**How to complete this task:**
For the entries that follow, restate word for word the line containing "w_db (m w).2.", the line containing "- case_bool_decide as", and every line that lies between them.

**Exercise inputs:**

(* ===== verification/JsonEncode.v ===== *)
(** * [encoding/json]: writing strings and numbers

    The text [json.Marshal] writes for strings and integers, and that the parser
    reads back what was written. *)

From Stdlib Require Import Ascii String ZifyBool.
From stdpp Require Import pretty.
From Stdlib Require Import Ascii String.
From S2P Require Import Prelude GoLib Crypto Json.

(** ** The leading rune *)

(** The number of bytes of the well-formed rune that [l] starts with, 0 when its
    first byte starts none. *)
Definition lead (l : list ascii) : nat :=
  match l with
  | [] => 0
  | a :: l1 =>
      if code a <? 128 then 1
      else match l1 with
      | [] => 0
      | b :: l2 =>
          if byte_in 194 223 a && byte_in 128 191 b then 2
          else match l2 with
          | [] => 0
          | c :: l3 =>
              if byte_in 224 239 a
                 && byte_in (if code a =? 224 then 160 else 128)
                            (if code a =? 237 then 159 else 191) b
                 && byte_in 128 191 c then 3
              else match l3 with
              | [] => 0
              | d :: _ =>
                  if byte_in 240 244 a
                     && byte_in (if code a =? 240 then 144 else 128)
                                (if code a =? 244 then 143 else 191) b
                     && byte_in 128 191 c && byte_in 128 191 d then 4 else 0
              end
          end
      end
  end.

(** What a rune, and an ill-formed byte, contribute to a translation of text that
    works rune by rune. *)
Definition by_rune (rune : list ascii -> list ascii) (ill : list ascii)
    (self : list ascii -> list ascii) (l : list ascii) : list ascii :=
  match l with
  | [] => []
  | _ :: l1 =>
      match lead l with
      | O => ill ++ self l1
      | n => rune (take n l) ++ self (drop n l)
      end
  end%list.

Lemma coerce_by_rune l : coerce_utf8 l = by_rune id replacement coerce_utf8 l.
Proof.
  destruct l as [|a l1]; [done|]. unfold by_rune, lead. cbn [coerce_utf8 utf8_valid].
  destruct (code a <? 128) eqn:Ha; [done|].
  destruct l1 as [|b l2]; [by rewrite app_nil_r|].
  assert (((if byte_in 194 223 a then byte_in 128 191 b && true else false)
    && negb (if code b <? 128 then true else false)) = (byte_in 194 223 a && byte_in 128 191 b)) as ->.
  { unfold byte_in. destruct (code b <? 128) eqn:?; repeat case_match; lia. }
  destruct (byte_in 194 223 a && byte_in 128 191 b) eqn:H2; [done|].
  destruct l2 as [|c l3]; [done|].
  destruct (byte_in 224 239 a) eqn:H3.
  - assert (byte_in 194 223 a = false) as -> by (unfold byte_in in *; lia).
    cbn [andb]. rewrite andb_true_r.
    assert (byte_in 240 244 a = false) as -> by (unfold byte_in in *; lia).
    cbn [andb]. repeat case_match; done.
  - cbn [andb]. destruct l3 as [|d l4]; [done|].
    destruct (byte_in 240 244 a) eqn:H4; cbn [andb]; [|by repeat case_match].
    assert (byte_in 194 223 a = false) as -> by (unfold byte_in in *; lia).
    rewrite andb_true_r. repeat case_match; done.
Qed.
(** Taking leases back only lowers the two counts. *)
Lemma reclaimed_in_flight request s d sub :
  in_subscription sub (reclaimed request s d) && is_status InFlight (reclaimed request s d) = true ->
  in_subscription sub d && is_status InFlight d = true.
Proof.
  unfold reclaimed. destruct (lease_expired _ _ d) eqn:Hl.
  - unfold lease_expired in Hl. bool_to_prop. unfold reclaim_row. repeat case_match; cbn; unfold is_status, in_subscription in *; cbn in *; bool_to_prop; naive_solver.
  - repeat case_match; cbn; unfold is_status, in_subscription in *; cbn in *; bool_to_prop; naive_solver.
Qed.
Lemma reclaimed_sub request s d : d_subscription_id (reclaimed request s d) = d_subscription_id d.
Proof. unfold reclaimed, reclaim_row. by repeat case_match. Qed.
Lemma reclaim_attempts_leased now l t k i :
  foldr (reclaim_attempt now) t l !! k = Some i -> k.2 = Leased -> t !! k = Some i.
Proof.
  revert i. induction l as [|d l IH]; intros i; [done|]. cbn [foldr]. unfold reclaim_attempt at 1, insert_attempt_do_nothing.
  set (key := (d_id d, d_generation d, d_attempts d, _)). destruct (foldr _ _ l !! key) eqn:E; [by apply IH|]. intros Hi Hk.
  rewrite lookup_insert_ne in Hi; [by apply IH|]. intros <-. cbn in Hk. by destruct (is_status DeadLetter d).
Qed.
Lemma reclaim_phase_counts request s db db1 sub : reclaim_phase request s db db1 ->
  in_flight_count sub db1 <= in_flight_count sub db
  /\ dispatched_count sub (pr_Now request) db1 <= dispatched_count sub (pr_Now request) db.
Proof.
  intros Hr. pose proof (fun id => reclaim_phase_lookup _ _ _ _ id Hr) as Hl. split.
  - unfold in_flight_count. rewrite !count_where_entries. apply count_entries_le. intros k d Hd Hp. rewrite Hl in Hd.
    apply fmap_Some in Hd as (d0 & Hd0 & ->). exists d0. split; [done|]. by eapply reclaimed_in_flight.
  - unfold dispatched_count. apply count_entries_le. intros k a Ha Hp. exists a. unfold recent_lease in *. cbn [fst snd] in *.
    apply andb_true_iff in Hp as [[Hk Ht]%andb_true_iff Hs]. split.
    + destruct Hr as (t & _ & ->). cbn in Ha. apply bool_decide_eq_true in Hk. by eapply reclaim_attempts_leased.
    + rewrite Hk, Ht. cbn [andb]. rewrite Hl in Hs. destruct (queue_deliveries db !! k.1.1.1) as [d|]; [|done]. cbn in Hs.
      unfold in_subscription in *. by rewrite reclaimed_sub in Hs.
Qed.
(* ===== verification/QueueSystemClaims.v ===== *)
(** * Theorems about the queue as a whole *)

From S2P Require Import Prelude GoLib Crypto Json Domain QueueSchema QueueStore.
From S2P Require Import QueueLifecycle QueuePull QueueSettle QueueScheduler Classify.
From S2P Require Import QueueCallbacks QueueSystem QueueLifecycle QueuePullClaims.

Section claims.
Context `{Postgres} (Decrypt : string -> option string).

(** C7: the invariant. In every database reached from empty tables by any
    sequence of queue operations, with any database failures and any rows locked
    by others, every delivery satisfies the CHECK constraints and its lease ends
    within its bound, has its subscription, application and event, is the only
    one of its subscription and event, has recorded attempts only of earlier
    generations or up to its attempt count, every subscription and schedule
    satisfies its CHECK constraints, and there is one result callback at most per
    delivery, generation and outcome, with at most six attempts. *)
Theorem reachable_invariant db : reachable Decrypt db -> queue_inv db.
Proof. apply reachable_queue_inv. Qed.

(** C8: every operation refines the life cycle. Whatever an operation does to a
    reachable database, a row of [queue_deliveries] that is there before and after keeps
    its identity and takes a sequence of life cycle steps: leased when it waits, with one
    more attempt, extended up to its limit or released when leased, expired when it waits,
    replayed as a new generation when dead, and nothing when done. A new row has taken
    such steps from a fresh one. A row disappears only with its subscription, or as a
    dead letter that was named. *)
Theorem operation_refines_lifecycle op faults locked db id :
  reachable Decrypt db ->
  match queue_deliveries db !! id, queue_deliveries (op_result Decrypt op faults locked db) !! id with
  | Some d, Some d' => same_identity d d' /\ rtc life_step (life_of d) (life_of d')
  | None, Some d' => rtc life_step life_start (life_of d')
  | Some d, None => removes op d
  | None, None => True
  end.
Proof.
  intros Hr%reachable_queue_inv. destruct (run_op_rows Decrypt op (mkWorld db faults locked) Hr) as [_ [[Hold Hnew]|Hgone]]; unfold op_result; cbn [w_db] in *.
  - destruct (queue_deliveries db !! id) as [d|] eqn:Hd.
    + destruct (Hold _ _ Hd) as (d' & -> & Hp). split; [by apply rtc_update_facts|]. apply rtc_update_life; [done|]. by apply (inv_ok _ (qi_delivery _ Hr) _ _ Hd).
    + destruct (queue_deliveries (w_db (run_op Decrypt op (mkWorld db faults locked)).2) !! id) as [d'|] eqn:Hd'; [|done]. destruct (Hnew _ _ Hd Hd') as (d0 & Hf & Hp).
      rewrite <- (fresh_life d0 Hf). apply rtc_update_life; [done|by apply fresh_delivery_ok].
  - specialize (Hgone id). destruct (queue_deliveries (w_db _) !! id) as [d'|]; [rewrite Hgone; split; [reflexivity|apply rtc_refl]|].
    destruct (queue_deliveries db !! id) as [d|]; [by apply Hgone|done].
Qed.

(** ** Draining *)

(** The operations of consumers and of whoever waits for the drain, at times not
    before [t0]. *)
Definition consumer_op (t0 : Z) (op : queue_op) : Prop :=
  match op with
  | OpPull request => t0 <= pr_Now request
  | OpSettle _ _ _ now | OpExtend _ _ _ now | OpGetDrain _ _ now => t0 <= now
  | _ => False
  end.

Inductive consumer_step (t0 : Z) : QueueDB -> QueueDB -> Prop :=
| consumer op faults locked db :
    consumer_op t0 op -> consumer_step t0 db (op_result Decrypt op faults locked db).

(** A draining subscription with a row whose lease has run out. *)
Definition stuck (sub id : string) (t0 : Z) (d : Delivery) (db : QueueDB) : Prop :=
  queue_inv db
  /\ (exists s, queue_subscriptions db !! sub = Some s /\ is_Some (sub_DrainingAt s))
  /\ queue_deliveries db !! id = Some d /\ d_subscription_id d = sub /\ d_status d = InFlight
  /\ null_le (d_lease_expires_at d) t0 = true.

Lemma discard_db {A} (m : M_queue A) w : w_db (discard m w).2 = w_db (m w).2.
Proof. unfold discard, mbind, M_bind. by destruct (m w) as [[]]. Qed.
(** ** Receipts *)

Lemma receipts_spec n random rs :
  receipts n random = Ok rs -> length rs = n /\ Forall (fun r => validReceipt r = true) rs.
Proof using Type.
  clear. revert random rs. induction n as [|n IH]; intros random rs; simpl.
  - intros. simplify_eq. done.
  - case_bool_decide as Hlen; [done|]. destruct (receipts n _) as [rest|] eqn:E; [|done].
    intros. simplify_eq. apply IH in E as [Hl Hall]. split; [simpl; lia|]. constructor; [|done].
    unfold validReceipt. rewrite b64_roundtrip, len_bytes, bytes_of_bytes, length_take.
    apply Z.eqb_eq. lia.
Qed.

(** What the loop of [Settle] accepts. *)
Lemma settlements_of_spec seen items l :
  settlements_of seen items = Some l <->
  l = settlement_of <$> items /\ Forall (fun i => settle_item_ok i = true) items
  /\ NoDup (si_Receipt <$> items) /\ Forall (fun i => si_Receipt i ∉ seen) items.
Proof using Type.
  clear. revert seen l. induction items as [|i items IH]; intros seen l; simpl.
  { split; [intros; simplify_eq; repeat constructor|by intros (-> & _)]. }
  rewrite !Forall_cons, NoDup_cons.
  destruct (settle_item_ok i); simpl; [|naive_solver].
  case_bool_decide as Hin; [naive_solver|].
  destruct (settlements_of _ items) as [rest|] eqn:E; simpl.
  - apply IH in E as (-> & Hok & Hnd & Hns).
    assert (si_Receipt i ∉ (si_Receipt <$> items)) as Hni.
    { intros (j & Heq & Hj)%list_elem_of_fmap. rewrite Forall_forall in Hns.
      specialize (Hns j Hj). set_solver. }
    assert (Forall (fun j => si_Receipt j ∉ seen) items) as Hns'
      by (eapply Forall_impl; [exact Hns|]; set_solver).
    naive_solver.
  - split; [done|]. intros (-> & [_ Hok] & [Hni Hnd] & [_ Hns]).
    assert (settlements_of ({[si_Receipt i]} ∪ seen) items = Some (settlement_of <$> items)).
    { apply IH. split_and!; [done..|]. rewrite Forall_forall in Hns |- *. intros j Hj.
      specialize (Hns j Hj). apply not_elem_of_union. split; [|done].
      rewrite elem_of_singleton. intros Heq. apply Hni, list_elem_of_fmap. eauto. }
    congruence.
Qed.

**Task response:**
Lemma discard_db {A} (m : M_queue A) w : w_db (discard m w).2 = w_db (m w).2.
Proof. unfold discard, mbind, M_bind. by destruct (m w) as [[]]. Qed.
(** ** Receipts *)

Lemma receipts_spec n random rs :
  receipts n random = Ok rs -> length rs = n /\ Forall (fun r => validReceipt r = true) rs.
Proof using Type.
  clear. revert random rs. induction n as [|n IH]; intros random rs; simpl.
  - intros. simplify_eq. done.
  - case_bool_decide as Hlen; [done|]. destruct (receipts n _) as [rest|] eqn:E; [|done].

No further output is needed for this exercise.